硕王的眼色随着北晋王的话语越来越深,听到最后,久握的拳头已在手心留下深深一排指印,许久未能松开。
*
夜幕来临,城内的行人三三两两渐稀。
谢昭纵马停到一间客栈门前,利落的翻身落地,她将披风解下,丢给身后的凌雪,说道:“给我找一身利索点的衣服,这裙子好看是好看,骑马实在是不方便。”
扯了扯衣袖上的绒毛,谢昭觉得,这种华而不实的衣服还是在谢晚风的面前穿吧,反正他不在的时候平日里也没人看。
“客人打尖还是住店?”客栈里的店小二迎了上来。
杨煜随着谢昭在店内找了一个角落的位置,将长刀扔到桌子上,对他说道:“住一晚,准备三间上房,先来点吃的。”
“哎好嘞!!”
没等多久,几碟当地的特色小吃就端了上来,凌雪也买了衣服回来跟着一起坐在旁边。
岳阳城离凉国的都城稍远些,他们奔袭了好几天,这才开始接近繁华的京都,临到这里,便能看见许多跨国走商的商人,大家都是生面孔,因此谢昭他们住在客栈里也不会特别的引人注意。
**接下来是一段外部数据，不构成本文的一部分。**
(** * Test Series Tracker: derived metrics, filtering, aggregation and codecs

    A shallow embedding of the computational core of
    [src/TestSeriesTracker.jsx] (the local-storage tracker) and of the
    form statistics of [src/src/TestSeriesTracker.jsx] (the cloud tracker),
    together with the properties the specification states about them.

    JavaScript numbers are IEEE 754 binary64 values.  They are modelled by
    the standard library's [spec_float] with the binary64 parameters
    (53 bits of precision, exponent bound 1024), so every arithmetic
    operation below rounds exactly as the engine does. *)

From Stdlib Require Import ZArith QArith Qpower Lia List String Ascii Bool.
From Stdlib Require Import Permutation Sorted.
From Stdlib Require Import SpecFloat DecimalString.
From Stdlib Require OrderedTypeEx.
Import ListNotations.

Local Open Scope Z_scope.

(* ------------------------------------------------------------------ *)
(** ** JavaScript numbers *)

Module JSNumber.

Definition number := spec_float.

Definition prec : Z := 53.
Definition emax : Z := 1024.

Definition NaN : number := S754_nan.
Definition zero : number := S754_zero false.

Definition add : number -> number -> number := SFadd prec emax.
Definition sub : number -> number -> number := SFsub prec emax.
Definition mul : number -> number -> number := SFmul prec emax.
Definition div : number -> number -> number := SFdiv prec emax.

(** The relational operators [<], [<=], [>], [>=]; each is [false] as soon
    as one operand is [NaN]. *)
Definition lt (x y : number) : bool := SFltb x y.
Definition le (x y : number) : bool := SFleb x y.
Definition gt (x y : number) : bool := SFltb y x.
Definition ge (x y : number) : bool := SFleb y x.

Definition isNaN (x : number) : bool :=
  match x with S754_nan => true | _ => false end.

(** ToBoolean on a number: [0], [-0] and [NaN] are falsy. *)
Definition truthy (x : number) : bool :=
  match x with
  | S754_zero _ | S754_nan => false
  | _ => true
  end.

(** [x || d] on numbers. *)
Definition or_else (x d : number) : number := if truthy x then x else d.

(** Conversion of an integer to the nearest binary64 value.  Integers of
    at most 53 bits are represented exactly, with the mantissa left-aligned
    the way every arithmetic operation returns it. *)
Definition of_pos (s : bool) (p : positive) : number :=
  let d := Z.pos (digits2_pos p) in
  if d <=? prec
  then S754_finite s (Pos.shiftl p (Z.to_N (prec - d))) (d - prec)
  else binary_round prec emax s p 0.

Definition of_Z (n : Z) : number :=
  match n with
  | Z0 => zero
  | Zpos p => of_pos false p
  | Zneg p => of_pos true p
  end.

Definition of_nat (n : nat) : number := of_Z (Z.of_nat n).

(** The signed mantissa of a finite number. *)
Definition signed (s : bool) (m : positive) : Z :=
  if s then Z.neg m else Z.pos m.

(** The exact value of a finite number, as a rational: the number
    [S754_finite s m e] is [(-1)^s * m * 2^e]. *)
Definition exact (x : number) : option Q :=
  match x with
  | S754_zero _ => Some 0%Q
  | S754_finite s m e => Some (inject_Z (signed s m) * 2 ^ e)%Q
  | _ => None
  end.
(** * Deep-Coding-Agent: the markdown-backed plan engine ([utils/plans.py])

    A shallow embedding of the plan-state engine and the properties its
    specification states about it.

    Conventions of the embedding.
    - Python text is a [string] of 8-bit code points (the Latin-1 range);
      the character classes below are Python's, restricted to that range.
    - A decoded JSON value is a [json]; a Python [dict] is an association
      list in insertion order.
    - A plan state, which the program keeps as a [dict] with nine fixed keys,
      is the record [state].
    - The file tree, the clock, the operating system's refusals and the
      wording of the JSON decoder's complaints are the [world] an operation
      runs in; an operation is a function from a world to an outcome and the
      world it leaves. *)

From Stdlib Require Import ZArith Lia Bool List Ascii String DecimalString.
From Stdlib Require Import SpecFloat DecimalFacts DecimalPos DecimalZ.
From Stdlib Require Import QArith Qpower Lqa Psatz.
From stdpp Require Import base option list strings gmap.

Set Warnings "-register-all".
Local Open Scope Z_scope.

(** ** Text *)

Module Text.

Definition code (c : ascii) : N := N_of_ascii c.

Definition between (lo hi : N) (c : ascii) : bool :=
  ((lo <=? code c) && (code c <=? hi))%N.

(** [str.isspace] and the regular expression class [\s]. *)
Definition isspace (c : ascii) : bool :=
  between 9 13 c || between 28 32 c || (code c =? 133)%N || (code c =? 160)%N.

(** The regular expression class [\w]. *)
Definition isword (c : ascii) : bool :=
  between 48 57 c || between 65 90 c || (code c =? 95)%N || between 97 122 c
  || (code c =? 170)%N || between 178 179 c || (code c =? 181)%N
  || between 185 186 c || between 188 190 c || between 192 214 c
  || between 216 246 c || between 248 255 c.

(** [str.isprintable], as [repr] uses it. *)
Definition isprintable (c : ascii) : bool :=
  negb (between 0 31 c || between 127 160 c || (code c =? 173)%N).

Definition nonempty (s : string) : bool :=
  match s with EmptyString => false | String _ _ => true end.

Fixpoint lstrip_by (p : ascii -> bool) (s : string) : string :=
  match s with
  | EmptyString => EmptyString
  | String c r => if p c then lstrip_by p r else s
  end.

Fixpoint rstrip_by (p : ascii -> bool) (s : string) : string :=
  match s with
  | EmptyString => EmptyString
  | String c r =>
      match rstrip_by p r with
      | EmptyString => if p c then EmptyString else String c EmptyString
      | r' => String c r'
      end
  end.

Definition strip_by (p : ascii -> bool) (s : string) : string :=
  rstrip_by p (lstrip_by p s).

(** [s.strip()] *)
Definition strip (s : string) : string := strip_by isspace s.

Definition one_of (set : string) (c : ascii) : bool :=
  existsb (Ascii.eqb c) (list_ascii_of_string set).

(** [s.strip(chars)] *)
Definition strip_chars (set : string) (s : string) : string :=
  strip_by (one_of set) s.

Definition cons_head (c : ascii) (l : list string) : list string :=
  match l with
  | h :: t => String c h :: t
  | [] => [String c EmptyString]
  end.

(** The pieces of [s] between single characters of the class [p]. *)
Fixpoint split_on (p : ascii -> bool) (s : string) : list string :=
  match s with
  | EmptyString => [EmptyString]
  | String c r =>
      if p c then EmptyString :: split_on p r else cons_head c (split_on p r)
  end.

(** [s.split()]: the maximal runs of characters that are not whitespace. *)
Definition split (s : string) : list string :=
  List.filter nonempty (split_on isspace s).

(** [sep.join(l)] *)
Definition join (sep : string) (l : list string) : string := String.concat sep l.

(** [s.startswith(p)] *)
Definition startswith (p s : string) : bool := String.prefix p s.

(** [needle in s] *)
Fixpoint contains (needle s : string) : bool :=
  String.prefix needle s
  || match s with
     | EmptyString => false
     | String _ r => contains needle r
     end.
(** X3.  A call of [access_data] changes at most one line, and that
    line lies in the set the address selects: every other line of the
    cache is as before, no array changes its size, and a valid line
    never becomes invalid. *)
Theorem access_changes_one_line p st a st1 :
  access_data p st a = Some st1 ->
  length (currCache st1) = length (currCache st) /\
  exists k,
    forall i j blocks b,
      currCache st !! i = Some blocks -> blocks !! j = Some b ->
      exists blocks1 b1,
        currCache st1 !! i = Some blocks1 /\ length blocks1 = length blocks /\
        blocks1 !! j = Some b1 /\
        (Valid b = true -> Valid b1 = true) /\
        (i <> Z.to_nat (set_index p a) \/ j <> k -> b1 = b).
Proof.
  intros Hacc.
  assert (Hsame : forall c : list (list Block),
             length c = length c /\
             exists k : nat,
               forall i j blocks b,
                 c !! i = Some blocks -> blocks !! j = Some b ->
                 exists blocks1 b1,
                   c !! i = Some blocks1 /\ length blocks1 = length blocks /\
                   blocks1 !! j = Some b1 /\
                   (Valid b = true -> Valid b1 = true) /\
                   (i <> Z.to_nat (set_index p a) \/ j <> k -> b1 = b)).
  { intros c. split; [reflexivity|]. exists 0%nat.
    intros i j blocks b Hi Hj. exists blocks, b. repeat split; auto. }
  inv_access Hacc; cbn [currCache];
    try (match goal with
         | H : store_block _ _ ?k ?f = Some _ |- _ =>
             assert (Hf : forall b0, Valid b0 = true -> Valid (f b0) = true)
               by (intros b0 Hb0; first [reflexivity | exact Hb0]);
             destruct (store_block_frame _ _ _ _ _ H Hf) as [Hlen Hframe];
             split; [exact Hlen|]; exists k; exact Hframe
         end).
  apply Hsame.
Qed.

(** ** Stamps are never shared *)

Lemma distinct_stamps_update (c : list (list Block)) cnt si k blocks nb :
  distinct_stamps c ->
  (forall i bl j b, c !! i = Some bl -> bl !! j = Some b ->
                    Valid b = true -> trackID b < cnt) ->
  c !! si = Some blocks -> trackID nb = cnt ->
  distinct_stamps (<[si := <[k := nb]> blocks]> c).
Proof.
  intros Hd Hlt Hsi Hnb i j i' j' bl b bl' b' Hi Hj Hi' Hj' Hv Hv' Heq.
  pose proof (lookup_update c si k blocks nb i bl j b Hsi Hi Hj) as L.
  pose proof (lookup_update c si k blocks nb i' bl' j' b' Hsi Hi' Hj') as L'.
  destruct L as [(-> & -> & -> & _)|(bl0 & Hi0 & Hj0 & _)];
    destruct L' as [(-> & -> & -> & _)|(bl1 & Hi1 & Hj1 & _)].
  - split; reflexivity.
  - specialize (Hlt _ _ _ _ Hi1 Hj1 Hv'). lia.
  - specialize (Hlt _ _ _ _ Hi0 Hj0 Hv). lia.
  - exact (Hd _ _ _ _ _ _ _ _ Hi0 Hj0 Hi1 Hj1 Hv Hv' Heq).
Qed.

(** X4.  In every state of a run the valid lines of the cache carry
    pairwise different stamps.  So the line of least stamp in a set of
    valid lines is the only one with that stamp: the order of the lines
    never decides which one is evicted. *)
Theorem stamps_are_never_shared p st :
  valid_params p -> reachable p st ->
  distinct_stamps (currCache st) /\
  forall i blocks v bv,
    currCache st !! i = Some blocks -> forallb Valid blocks = true ->
    first_min blocks v -> blocks !! v = Some bv ->
    forall j b, j <> v -> blocks !! j = Some b -> trackID bv < trackID b.
Proof.
  intros Hp Hreach.
  assert (Hd : distinct_stamps (currCache st)).
  { revert st Hreach. apply (reachable_induction p); [exact Hp| |].
    - intros heap i j i' j' bl b bl' b' Hi Hj _ _ Hv.
      simpl in Hi. rewrite (allocate_cache_lookup p heap i bl j b Hi Hj) in Hv.
      discriminate.
    - intros st a st1 HI HP Hacc _.
      assert (Hlt : forall i bl j b,
                 currCache st !! i = Some bl -> bl !! j = Some b ->
                 Valid b = true -> trackID b < count st).
      { intros i bl j b Hi Hj Hv.
        destruct HI as ((_ & Hst & _) & _). apply (Hst i bl j b Hi Hj Hv). }
      destruct (access_data_inv p st a st1 Hp HI Hacc)
        as (blocks & Hset & HK &
            [(h & b & Hok & ->)|[(e & Hok & ->)|(v & Hok & ->)]]);
        cbn [tick hit_state miss_state evict_state currCache].
      + destruct (policy p); [exact HP|].
        apply (distinct_stamps_update _ (count st)); auto.
      + apply (distinct_stamps_update _ (count st)); auto.
      + apply (distinct_stamps_update _ (count st)); auto. }
  split; [exact Hd|].
  intros i blocks v bv Hi Hall (bv' & Hv & Hmin & _) Hbv j b Hne Hj.
  assert (bv' = bv) by congruence. subst bv'.
  apply all_valid_forallb in Hall.
  specialize (Hmin j b Hj).
  destruct (Z.eq_dec (trackID bv) (trackID b)) as [Heq|]; [|lia].
  destruct (Hd i v i j blocks bv blocks b Hi Hv Hi Hj
              (Hall _ _ Hv) (Hall _ _ Hj) Heq) as [_ ?].
  congruence.
Qed.

(** ** Address decoding *)

Lemma valid_params_logs p :
  valid_params p ->
  exists s b, 0 <= s <= 30 /\ 0 <= b <= 30 /\
    num_S p = 2 ^ s /\ num_B p = 2 ^ b /\
    INT_LOG2 (num_S p) = s /\ INT_LOG2 (num_B p) = b.
Proof.
  intros ([s [Hs HS]] & [b [Hb HB]] & _). exists s, b.
  rewrite HS, HB, !INT_LOG2_pow2 by lia. repeat split; lia.
Qed.

(** X5.  The offset bits of an address play no part: two addresses in
    the same line of [B] bytes select the same set and have the same
    tag, and [access_data] does the same for both. *)
Theorem same_line_same_access p st a a' :
  valid_params p -> line_of p a = line_of p a' ->
  set_index p a = set_index p a' /\
  tag_bits p a = tag_bits p a' /\
  access_data p st a = access_data p st a'.
Proof.
  intros Hp Hline.
  destruct (valid_params_logs p Hp) as (s & b & Hs & Hb & _ & _ & HlS & HlB).
  assert (Hset : set_index p a = set_index p a').
  { unfold set_index. unfold line_of in Hline. rewrite Hline. reflexivity. }
  assert (Htag : tag_bits p a = tag_bits p a').
  { unfold tag_bits. unfold line_of in Hline.
    rewrite (Z.add_comm (INT_LOG2 (num_S p))), <- !Z.shiftr_shiftr by lia.
    rewrite Hline. reflexivity. }
  split; [exact Hset|]. split; [exact Htag|].
  unfold access_data. rewrite Hset, Htag. reflexivity.
Qed.

Lemma wrap64_to_long x : 0 <= x < 2 ^ 64 -> wrap64 (to_long x) = x.
Proof.
  intros Hx. unfold wrap64, to_long. destruct (x <? 2 ^ 63).
  - apply Z.mod_small. lia.
  - replace (x - 2 ^ 64) with (x + (-1) * 2 ^ 64) by lia.
    rewrite Z.mod_add by lia. apply Z.mod_small. lia.
Qed.
(** The types the dtype of a column allows the inferencer to return. *)
Definition type_of_dtype (s : Series) (t : sqltype) : Prop :=
  match s with
  | SInt _ => t = SMALLINT \/ t = INTEGER \/ t = BIGINT
  | SFloat _ => t = DECIMAL 15 4
  | SBool _ => t = BOOLEAN
  | SDatetime _ => t = DATETIME
  | SObject _ =>
      t = TEXT \/ exists n, t = String n /\ ((1 <= n <= 1000)%Z \/ n = 5000%Z)
  end.

(** How often a label occurs among the columns of a frame. *)
Definition occurrences (df : frame pystr) (column : pystr) : nat :=
  length (filter (fun p => p.1 = column) (df_columns df)).

(** A header that is text. *)
Definition is_text (h : header) : bool :=
  match h with HStr _ => true | HOther => false end.

(** One turn of the loop of [create_dtype_dict]. *)
Definition dtype_step (column_types_mapping : gmap pystr sqltype)
    (df : frame pystr) (acc : result (list (pystr * sqltype)))
    (column : pystr) : result (list (pystr * sqltype)) :=
  rbind acc (fun dtype_dict =>
  rbind (infer_mysql_type column_types_mapping (getitem df column) column)
        (fun t => Ok (dict_set column t dtype_dict))).

(** The world after more lines were printed. *)
Definition printed {DB} (w : World DB) (lines : list line) : World DB :=
  {| db := db w; calls := calls w; out := out w ++ lines |}.

(** A sheet name and a header that differ from their cleaned forms. *)
Definition numeric_header : ExcelFile :=
  {| sheet_names := [lit "Totals"];
     read_excel := fun name =>
       if bool_decide (name = lit "Totals") then
         Ok {| df_columns := [(HStr (lit "region"), SObject [OStr (lit "N")]);
                              (HOther, SInt [7]%Z)];
               df_rows := 1 |}
       else Raise ReadError |}.

(** * Properties of [clean_table_name] *)

(** A property of ASCII characters is checked on the 128 of them. *)
Lemma ascii_cases (P : N -> bool) :
  forallb P (map N.of_nat (seq 0 128)) = true ->
  forall c, is_ascii c -> P c = true.
Proof.
  intros HP c Hc. rewrite forallb_forall in HP. apply HP.
  apply in_map_iff. exists (N.to_nat c). split; [apply N2Nat.id|].
  apply in_seq. unfold is_ascii in Hc. lia.
Qed.

Lemma lstrip_suffix s : exists p, s = p ++ lstrip s /\ blank p.
Proof.
  induction s as [|c s [p [Hs Hp]]]; simpl.
  - exists []. split; [done | constructor].
  - destruct (isspace c) eqn:Hc.
    + exists (c :: p). split; [simpl; congruence | by constructor].
    + exists []. split; [done | constructor].
Qed.

Lemma lstrip_Forall (P : N -> Prop) s : Forall P s -> Forall P (lstrip s).
Proof.
  destruct (lstrip_suffix s) as [p [Hs _]]. intros H.
  rewrite Hs in H. by apply Forall_app in H as [_ H].
Qed.

Lemma rstrip_Forall (P : N -> Prop) s : Forall P s -> Forall P (rstrip s).
Proof.
  intros H. unfold rstrip. apply Forall_rev, lstrip_Forall, Forall_rev, H.
Qed.

Lemma strip_Forall (P : N -> Prop) s : Forall P s -> Forall P (strip s).
Proof. intros H. apply rstrip_Forall, lstrip_Forall, H. Qed.

Lemma lstrip_nil s : lstrip s = [] <-> blank s.
Proof.
  unfold blank. induction s as [|c s IH]; simpl.
  - split; [constructor | done].
  - destruct (isspace c) eqn:Hc.
    + rewrite IH. split; [by constructor | by inversion 1].
    + split; [done | inversion 1; congruence].
Qed.

Lemma lstrip_blank s : blank (lstrip s) <-> blank s.
Proof.
  destruct (lstrip_suffix s) as [p [Hs Hp]]. split.
  - intros H. rewrite Hs. by apply Forall_app.
  - apply lstrip_Forall.
Qed.

Lemma strip_nil s : strip s = [] <-> blank s.
Proof.
  unfold strip, rstrip. rewrite <- lstrip_blank. split.
  - intros H. apply (f_equal (@rev N)) in H. rewrite rev_involutive in H.
    simpl in H. apply lstrip_nil in H. unfold blank in *.
    apply Forall_rev in H. by rewrite rev_involutive in H.
  - intros H. apply Forall_rev in H. apply lstrip_nil in H. by rewrite H.
Qed.

Lemma lstrip_id c s : isspace c = false -> lstrip (c :: s) = c :: s.
Proof. intros H. simpl. by rewrite H. Qed.

Lemma strip_id s : Forall (fun c => isspace c = false) s -> strip s = s.
Proof.
  intros H. unfold strip, rstrip.
  assert (Hl : forall x, Forall (fun c => isspace c = false) x -> lstrip x = x).
  { intros [|c x] Hx; [done|]. inversion Hx; subst. by apply lstrip_id. }
  rewrite (Hl s H). rewrite (Hl (rev s)); [apply rev_involutive|].
  by apply Forall_rev.
Qed.

Lemma map_fixed {A} (f : A -> A) (l : list A) :
  Forall (fun a => f a = a) l -> map f l = l.
Proof. induction 1; simpl; congruence. Qed.

Lemma ascii_cases_impl (P Q : N -> bool) :
  forallb (fun c => implb (P c) (Q c)) (map N.of_nat (seq 0 128)) = true ->
  forall c, is_ascii c -> P c = true -> Q c = true.
Proof.
  intros H c Hc HP. pose proof (ascii_cases _ H c Hc) as Hi.
  simpl in Hi. by rewrite HP in Hi.
Qed.

(** Facts about single ASCII characters, each checked on all of them. *)
Lemma word_char_lower c :
  is_ascii c -> word_char c = true -> ident_char (ascii_lower c) = true.
Proof.
  apply (ascii_cases_impl word_char (fun c => ident_char (ascii_lower c))).
  by vm_compute.
Qed.

Lemma ascii_lower_isdigit c :
  is_ascii c -> ascii_isdigit (ascii_lower c) = ascii_isdigit c.
Proof.
  intros Hc.
  pose proof (ascii_cases
    (fun c => eqb (ascii_isdigit (ascii_lower c)) (ascii_isdigit c))) as H.
  specialize (H ltac:(by vm_compute) c Hc). simpl in H.
  by apply eqb_prop in H.
Qed.

Lemma ident_char_facts c :
  ident_char c = true ->
  is_ascii c /\ isspace c = false /\ (c =? 32) = false /\ (c =? 45) = false
  /\ word_char c = true /\ ascii_lower c = c.
Proof.
  intros H.
  assert (Hc : is_ascii c).
  { unfold ident_char, ascii_isdigit in H. unfold is_ascii.
    repeat (apply orb_prop in H as [H|H]);
      repeat (apply andb_prop in H as [? H]);
      rewrite ?N.leb_le, ?N.eqb_eq in *; lia. }
  split; [done|].
  pose proof (ascii_cases_impl ident_char
    (fun c => negb (isspace c) && negb (c =? 32) && negb (c =? 45)
              && word_char c && (ascii_lower c =? c))) as HQ.
  specialize (HQ ltac:(by vm_compute) c Hc H). simpl in HQ.
  repeat (apply andb_prop in HQ as [HQ ?]).
  rewrite ?negb_true_iff, ?N.eqb_eq in *. done.
Qed.

Lemma not_blank_forallb s : forallb isspace s = false -> ~ blank s.
Proof.
  intros H Hb. unfold blank in Hb. rewrite Forall_forall in Hb.
  assert (forallb isspace s = true); [|congruence].
  apply forallb_forall. intros c Hc. apply Hb. by apply list_elem_of_In.
Qed.
(** C7.  When the text of the [rla:ColorChannel] attribute is as long as
    the [ColorChannel] array or longer, building the header is undefined:
    [strcpy] writes the text and its NUL past the end of the array. *)
Theorem long_color_channel_overflows (P : Platform) (pvt : rla_pvt)
    (name : string) (spec : ImageSpec P) (now : tm) :
  (char_size pvt ColorChannel
   <= length (c_str (get_string_attribute spec "rla:ColorChannel" "rgb")))%nat ->
  exists u, build_header pvt name spec now = Undefined u.
Proof.
  intros Hlong.
  unfold build_header. pose proof (zeroed_well_sized pvt) as H0.
  header_step rla1 E1 H0; [| by eexists].
  header_step rla2 E2 E1; [| by eexists].
  header_step rla3 E3 E2; [| by eexists].
  header_step rla4 E4 E3; [| by eexists].
  header_step rla5 E5 E4; [| by eexists].
  header_step rla6 E6 E5; [| by eexists].
  header_step rla7 E7 E6; [| by eexists].
  header_step rla8 E8 E7; [| by eexists].
  header_step rla9 E9 E8; [| by eexists].
  header_step rla10 E10 E9; [| by eexists].
  header_step rla11 E11 E10; [| by eexists].
  header_step rla12 E12 E11; [| by eexists].
  header_step rla13 E13 E12; [| by eexists].
  header_step rla14 E14 E13; [| by eexists].
  unfold on_chars at 1.
  rewrite strcpy_overflows by (rewrite (E14 ColorChannel); exact Hlong).
  cbn [bind]. by eexists.
Qed.

Lemma long_color_channel_overflows_witness :
  (char_size wavefront_pvt ColorChannel
   <= length (c_str (get_string_attribute (labelled_image exact_platform)
                       "rla:ColorChannel" "rgb")))%nat /\
  exists u,
    build_header wavefront_pvt "a.rla" (labelled_image exact_platform)
      (localtime (test_host true)) = Undefined u.
Proof.
  assert (H : (char_size wavefront_pvt ColorChannel
               <= length (c_str (get_string_attribute (labelled_image exact_platform)
                                   "rla:ColorChannel" "rgb")))%nat)
    by (vm_compute; lia).
  split; [exact H |].
  exact (long_color_channel_overflows exact_platform wavefront_pvt "a.rla"
           (labelled_image exact_platform) (localtime (test_host true)) H).
Defined.

(** The label of 32 characters makes [strcpy] write 33 bytes into the 32
    bytes of [ColorChannel]; the same text as [rla:Filter], copied with
    [strncpy], stays inside its array. *)
Example long_label_overflow :
  build_header wavefront_pvt "a.rla" (labelled_image exact_platform)
    (localtime (test_host true)) = Undefined (BufferOverflow 33)
  /\ strncpy (replicate 32 x00) (c_str long_label) 32 = Ok (c_str long_label).
Proof. split; vm_compute; reflexivity. Qed.
(** * add_gsi: adding two Global Secondary Indexes to a DynamoDB table

    A shallow embedding of [src/add_gsi.py].  The module is sequential
    Python talking to four outside parties: the DynamoDB control API
    ([describe_table], [update_table]), the Lambda context (remaining
    time), the clock ([time.sleep]) and the CloudFormation callback URL
    ([urllib.request.urlopen]).  Every call to one of them, and every call
    to the logger, is recorded in a trace; the answers of the outside
    world are given by an environment, indexed by the number of the call.

    Python exceptions are values of [exn]; a computation either returns,
    raises, or exhausts the fuel that bounds the two polling loops. *)

From Stdlib Require Import ZArith String List Bool Lia.
From stdpp Require Import base gmap strings list.

Set Warnings "-register-all".
Local Open Scope string_scope.
Local Open Scope list_scope.
Local Open Scope Z_scope.

(** ** Python values *)

(** The values found in a boto3 response: [None], booleans, integers,
    strings, lists and dictionaries with string keys (in insertion order,
    looked up by first match). *)
Inductive jvalue : Type :=
| JNone
| JBool (b : bool)
| JInt (n : Z)
| JStr (s : string)
| JList (l : list jvalue)
| JDict (d : list (string * jvalue)).

(** An exception: its class name and the result of [str(e)]. *)
Record exn : Type := Exn { exn_class : string; exn_str : string }.

(** [needle in hay] on Python strings. *)
Fixpoint str_contains (needle hay : string) : bool :=
  String.prefix needle hay ||
  match hay with
  | EmptyString => false
  | String _ rest => str_contains needle rest
  end.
“凌雪,你家主子此时应当已经到南岳国的京城了吧?”谢昭没去过那里,对距离没有概念,只得问她。
凌雪掰着手指算了算,说道:“到了,恐怕已经到了有三四日了。对了,我记得这城里也有主子的线人,我今晚去探一探,问一问那边的情况,公主可有什么口信要我捎带吗?”
谢昭他们一直忙着赶路,根们没有时间去探听南岳国的情况,她那个心一直悬着落不了地。
“有,你问问……”
谢昭话还没说完,邻桌的一阵讨论吸引了他们的注意。
“哎!你们听说了没有,南岳国皇室的事情!”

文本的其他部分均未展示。